I am a beginner in python, and I have a question that perhaps is simple. I have a “file.txt”, where in principle there can be a number n of strings.
> file.txt John Rafa Marta ... n
This is loaded into the program with:
with open('/media/names.txt') as f: lines = f.read().splitlines()
Now, I load a dataframe from a csv, which has a column (with name “Identifier”) that contains a lot of names.
Registration = pd.read_csv('/media/Registration.csv', sep='t', header=0)
The goal is to find the n strings separately for each variable. For example, in this case I have done it for the first data in the list:
names_1 = Registration[Registration['Identifier'].str.contains(lines[1])] print(names_1)
Only keeping the lines that have “John” as an identifier. However, I am trying to create n dataframes as there are items in the “file.txt” list.
names_1 = Registration[Registration['Identifier'].str.contains(lines[1])] names_2 = Registration[Registration['Identifier'].str.contains(lines[2])] names_3 = Registration[Registration['Identifier'].str.contains(lines[3])] names_n = Registration[Registration['Identifier'].str.contains(lines[n])]
But I’m a bit stuck and I don’t know how to do this loop. Someone help me? Thanks!
Advertisement
Answer
Theoretically speaking, the answer to your question is that local variables are stored in a dictionary accessible with the function locals(). As a result, it is possible to generate variables in a loop exactly as asked.
for i, line in enumerate(lines): locals()[f'names_{i}'] = Registration[Registration['Identifier'].str.contains(line)]

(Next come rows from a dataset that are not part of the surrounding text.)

Module Privileges.

Definition CAP_SETGID : Z := 6.
Definition CAP_SETUID : Z := 7.
Definition CAP_NET_RAW : Z := 13.

Section Drop.
Context {W : Type} `{Sockets W} `{Credentials W}.
Context (have_lcap : bool).

(** [if (!call) die(...)]. *)
Definition or_die (r : bool * W) : outcome W := if fst r then Ok (snd r) else Died EXIT_FAILURE.

(** Whether CAP_NET_RAW was kept. *)
Definition drop_root (w : W) (server_uid server_gid : Z) : outcome (bool * W) :=
  let* w := or_die (set_keepcaps w true) in
  let* w := or_die (setgroups_none w) in
  let* w := or_die (setegid w server_gid) in
  let* w := or_die (seteuid w server_uid) in
  let '(caps, w) := cap_from_text w in
  let '(kept, w) := if caps then cap_set_net_raw w else (false, w) in
  let* w := if kept then Ok w else or_die (set_keepcaps w false) in
  let* w := or_die (setregid w server_gid server_gid) in
  let* w := or_die (setreuid w server_uid server_uid) in
  Ok (kept, w).

Definition only_net_raw (w : W) : bool :=
  forallb (fun value => negb (cap_permitted w value && negb (value =? CAP_NET_RAW))) (map Z.of_nat (seq 0 64)).

Definition privileges_dropped (w : W) (uid gid : Z) : bool * W :=
  if (uid =? 0) || negb (getuid w =? uid) || negb (geteuid w =? uid) || negb (getgid w =? gid) || negb (getegid w =? gid)
  then (false, w)
  else
    let '(caps_ok, w) :=
      if have_lcap then
        let '(caps, w) := cap_get_proc w in
        (caps && only_net_raw w, w)
      else (true, w) in
    if negb caps_ok then (false, w) else
    let '(regained, w) := seteuid w 0 in
    if regained then (false, w)
    else if gid =? 0 then (true, w)
    else
      let '(regained, w) := setegid w 0 in
      (negb regained, w).

(** [true] in the result is [setuid_icmp_lost]. *)
Definition drop_privileges (w : W) : outcome (bool * W) :=
  let uid := getuid w in let gid := getgid w in
  if negb (geteuid w =? 0) || (uid =? 0) then
    if have_lcap && (geteuid w =? 0) then
      let* (kept, w) := drop_root w uid gid in
      if kept : bool then Ok (false, w) else Died EXIT_FAILURE
    else Ok (false, w)
  else
    let* (icmp_ready, w) :=
      if have_lcap then drop_root w uid gid
      else
        let '(icmp_ready, w) := Ping.ping_icmp_open_shared w in
        let* w := or_die (setgid w gid) in
        let* w := or_die (setuid w uid) in
        Ok (icmp_ready, w) in
    let '(dropped, w) := privileges_dropped w uid gid in
    if negb dropped then Died EXIT_FAILURE else Ok (negb icmp_ready, w).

However, just because you can do it doesn’t mean you should, it’s generally not a good idea to generate variables in this manner.
Just ask yourself, how would you access the nth variable? You are going down a path that will make your data difficult to work with. A better approach is to use a data structure like a dictionary or a list to easily keep track of it.
names = [] for line in lines: names.append(Registration[Registration['Identifier'].str.contains(line)])
Do note also that the first index is 0, not 1.